(Collected data)
________________________

Fixpoint try_lock_all_loop (fuel : nat) (mgr : RedisLockManager) (sorted : list string)
    (options : LockOptions) (deadline : Z) {struct fuel} : M R (res error (list HandleShared)) :=
  match fuel with
  | O => out_of_fuel
  | S fuel =>
      let? '(handles, rollback_err) := take_all mgr sorted options [] in
      match rollback_err with
      | None => ret (Ok handles)
      | Some (Held _) =>
          let* now := instant_now in
          if deadline <=? now
          then do* drop_all handles in ret (Err (Timeout "multi:{sorted:?}"))
          else
            do* sleep POLL_INTERVAL in
            do* drop_all handles in
            try_lock_all_loop fuel mgr sorted options deadline
      | Some other => do* drop_all handles in ret (Err other)
      end
  end.

(** [RedisLockManager::try_lock_all]; a [MultiLockHandle] is its handles. *)
Definition try_lock_all (fuel : nat) (mgr : RedisLockManager) (keys : list string) (options : LockOptions)
    (wait : duration) : M R (res error (list HandleShared)) :=
  let? _u := ret (validate options) in
  let sorted := sort_keys keys in
  if adjacent_equal sorted then ret (Err (InvalidConfig "multi-lock received duplicate keys")) else
  let* now := instant_now in
  let* deadline := instant_add now wait in
  try_lock_all_loop fuel mgr sorted options deadline.

(** [MultiLockHandle::fences] and [keys]. *)
Definition multi_fences (hs : list HandleShared) : list FencingToken := map h_fence hs.
Definition multi_keys (hs : list HandleShared) : list string := map h_key hs.

(** [MultiLockHandle::release_all]: every key, in reverse order; the first
    error is the result. *)
Fixpoint release_rev (hs : list HandleShared) (first_err : option error) {struct hs} : M R (option error) :=
  match hs with
  | [] => ret first_err
  | h :: hs =>
      let* r := release h in
      release_rev hs (match r, first_err with Err e, None => Some e | _, _ => first_err end)
  end.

________________________

## Work task
Each line from the one containing "match hs with" through the last line of the entries is to be copied exactly, with no other lines added.

## Task solution
  match hs with
  | [] => ret first_err
  | h :: hs =>
      let* r := release h in
      release_rev hs (match r, first_err with Err e, None => Some e | _, _ => first_err end)
  end.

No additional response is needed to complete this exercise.